Over the past few months, I have been working slowly on returning to running after having baby #3 on year ago last May. This spring has been a series of starts and stops, far from the consistency I usually work towards. What has been consistent is that I am making progress towards running farther and faster, and am very happy with my postpartum progress. With my first two daughters, I was back to training intensely (and in the case of daughter #2 racing the Olympic Trials marathon) mere months after they were born.
Returning to running after Baby #3 has been a completely different story. Pandemic, work/school-from-home, etc. have all come together to make a very different postpartum running scene. All these ‘obstacles’ could get me down, and I could bemoan the fact that it is just now, nearly exactly a year after having Baby #3, that I am starting to feel comfortable running again. However, I am actually quite proud of my patience. I have to sincerely celebrate this slow progress: I’m feeling stronger and healthier than after either of my first two births (no stress fracture, no pelvic issues!).
I also feel like I’m slowly waking up from a post-partum, three-kids-at-home, pandemic fog. Feeling the desire to run again, hearing the little whispers to run faster and farther than I have been is like welcoming back an old friend. I feel like I need to stretch my legs a bit more, and I’m actually looking forward to running a bit farther every week. I am savoring that my mental running self is settling into looking down the line at the coming years and is feeling almost giddy with excitement. The long game is what distance running is about. I love to look a year or two (or 5) into the future and dream up plans for runs, races, and adventures.

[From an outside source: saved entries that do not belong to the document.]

(** * Hello.py: word-frequency pipeline and its presentation adapters

    A shallow embedding of [src/Hello.py].  Python strings are sequences of
    Unicode code points, Python dictionaries are insertion-ordered maps,
    Python floats are binary64 numbers given by their exact values, and the
    Streamlit calls are recorded as a log of display events next to a result
    that is either a value or a raised exception. *)

From Stdlib Require Import List Bool Arith ZArith NArith Lia.
From Stdlib Require Import QArith Qround Qabs Qpower Lqa.
From Stdlib Require Import Ascii String Permutation Sorted.
Import ListNotations.

Set Implicit Arguments.

Local Open Scope Z_scope.

(* ------------------------------------------------------------------ *)
(** ** Python strings *)

Module PyStr.

(** A character is a Unicode code point, a [str] a sequence of them:
    [len] counts code points, not bytes. *)
Definition char := N.
Definition str := list char.
Definition bytes := list Byte.byte.

Definition len (s : str) : Z := Z.of_nat (List.length s).

Definition str_eq_dec : forall a b : str, {a = b} + {a <> b} :=
  list_eq_dec N.eq_dec.

Definition eqb (a b : str) : bool := if str_eq_dec a b then true else false.

(** ASCII literals, for examples. *)
Definition lit (s : string) : str := map N_of_ascii (list_ascii_of_string s).

End PyStr.

Import PyStr.

(* ------------------------------------------------------------------ *)
(** ** Python lists: [sum], slices, and the stable sort *)

Module PyList.

Section Lists.
Variable A : Type.

(** [sum(l)]: the running total starts at 0 and adds from the left. *)
Definition sum (l : list Z) : Z := fold_left Z.add l 0.

(** [l[:stop]]: a negative [stop] counts from the end, and both ends are
    clamped to the list. *)
Definition slice_to (l : list A) (stop : Z) : list A :=
  let n := Z.of_nat (List.length l) in
  let stop' := if stop <? 0 then Z.max 0 (stop + n) else Z.min stop n in
  firstn (Z.to_nat stop') l.

(** [sorted(l, key=key, reverse=True)].  Python's sort is stable and
    [reverse=True] keeps elements with equal keys in their original order, which
    determines the result: descending keys, ties in input order.  Each
    element is put in front of the already sorted later elements, behind those
    with a strictly larger key only. *)
Fixpoint insert_desc (key : A -> Z) (x : A) (l : list A) : list A :=
  match l with
  | [] => [x]
  | y :: l' => if key x <? key y then y :: insert_desc key x l' else x :: l
  end.

Definition sorted_desc (key : A -> Z) (l : list A) : list A :=
  fold_right (insert_desc key) [] l.

(** Descending order of keys. *)
Definition desc (key : A -> Z) (a b : A) : Prop := key b <= key a.

End Lists.

End PyList.

(* ------------------------------------------------------------------ *)
(** ** Python dictionaries with [str] keys *)

Module PyDict.

Section Dict.
Variable V : Type.

(** A [dict] iterates in insertion order, so it is the list of its items in
    that order; assigning to a key that is present keeps its position. *)
Definition dict := list (str * V).

Definition items (d : dict) : list (str * V) := d.
Definition keys (d : dict) : list str := map fst d.
Definition values (d : dict) : list V := map snd d.

Fixpoint get (d : dict) (k : str) : option V :=
  match d with
  | [] => None
  | (k', v) :: d' => if PyStr.eqb k' k then Some v else get d' k
  end.

(** [d.get(k, default)] *)
Definition get_default (d : dict) (k : str) (default : V) : V :=
  match get d k with Some v => v | None => default end.

(** [d[k] = v] *)
Fixpoint set (d : dict) (k : str) (v : V) : dict :=
  match d with
  | [] => [(k, v)]
  | (k', v') :: d' =>
      if PyStr.eqb k' k then (k', v) :: d' else (k', v') :: set d' k v
  end.

(** [dict(pairs)] *)
Definition of_items (pairs : list (str * V)) : dict :=
  fold_left (fun d kv => set d (fst kv) (snd kv)) pairs [].

(** Keys are unique. *)
Definition wf (d : dict) : Prop := NoDup (keys d).

End Dict.

End PyDict.

Abbreviation dict := PyDict.dict.

(* ------------------------------------------------------------------ *)
(** ** Exceptions and results *)

Inductive exn : Type :=
| ZeroDivisionError
| OverflowError
| KeyError (key : str)
| RequestException (msg : str)
| URLError (msg : str)
| OtherError (msg : str).

Inductive result (A : Type) : Type :=
| Ok (a : A)
| Raise (e : exn).

Arguments Ok {A} a.
Arguments Raise {A} e.

Definition rbind {A B} (m : result A) (f : A -> result B) : result B :=
  match m with Ok a => f a | Raise e => Raise e end.

(** A list comprehension whose element expression may raise: elements are
    evaluated left to right and the first exception ends it. *)
Fixpoint comprehension {A B} (f : A -> result B) (l : list A)
  : result (list B) :=
  match l with
  | [] => Ok []
  | x :: l' =>
      rbind (f x) (fun y => rbind (comprehension f l') (fun ys => Ok (y :: ys)))
  end.

(* ------------------------------------------------------------------ *)
(** ** The normalizer: [re.sub(pattern, '', content)] *)

Module Normalizer.

(** A bracket expression of [re]: a list of inclusive code-point ranges,
    complemented when it starts with [^]. *)
Record char_class := CharClass {
  negated : bool;
  ranges : list (char * char)
}.

Definition in_range (c : char) (r : char * char) : bool :=
  (fst r <=? c)%N && (c <=? snd r)%N.

Definition class_matches (cls : char_class) (c : char) : bool :=
  xorb (negated cls) (existsb (in_range c) (ranges cls)).

(** [re.sub] for a pattern that is one bracket expression: the matches, left
    to right, are the single characters of the class, and each is replaced by
    [repl]; the other characters are copied. *)
Definition re_sub (cls : char_class) (repl : str) (s : str) : str :=
  flat_map (fun c => if class_matches cls c then repl else [c]) s.

(** The compiled pattern of [get_web_content]: the complement of
    [a-z], [A-Z], [0-9] and U+4E00..U+9FA5. *)
Definition pattern : char_class :=
  CharClass true
    [ (97, 122); (65, 90); (48, 57); (0x4e00, 0x9fa5) ]%N.

Definition normalize (content : str) : str := re_sub pattern [] content.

So, what have I been doing in terms of postpartum running lately? The short answer: lots of walk-running. With the guidance of my PT, I essentially took a couch to 5k plan and scaled it back to an even slower progression than the normal 8-ish weeks: I went from mostly walking a mile or two each day to running about 3 miles 3-4 days per week over the length of about 3 months. It was not glamorous. In fact, it was slow, and punctuated by week+ breaks when we were having a sleep regression or I just felt tired or disinterested in running. I’ve also ventured out into the world a bit, taking two trips to hike in the mountains (Fruita, CO & Moab, UT). No running happened then, but lots of hiking. In the past month, I’ve been mostly running, though I admit that when I run with the stroller I pretty much always take walk breaks! I have done nothing to rush, and I have very little structure in my running right now, and I love it. I run 3-4 days per week, somewhere between 3-5 miles-ish at ridiculously variable paces.
One of the best parts of this postpartum running return has been having my two older kids. I have been very motivated by my daughter, and her first foray into the sport of running as part of the Dukes Youth track club. This was the only in-person activity for our kids in the past year+, and it’s been a wonderfully fun season so far. One of her takeaways from track club is that you must plan ahead to train for “big things.” At 8 years old, my daughter has challenged me to hike the La Luz Trail with her (she did it twice last summer), and for me (not her) to run-hike the Sandia Crest Trail, and to “not run so slowly when you DO ACTUALLY run.” She pointedly assures me that between she and I, I will be the one who needs the most training. Right now, she’s probably right!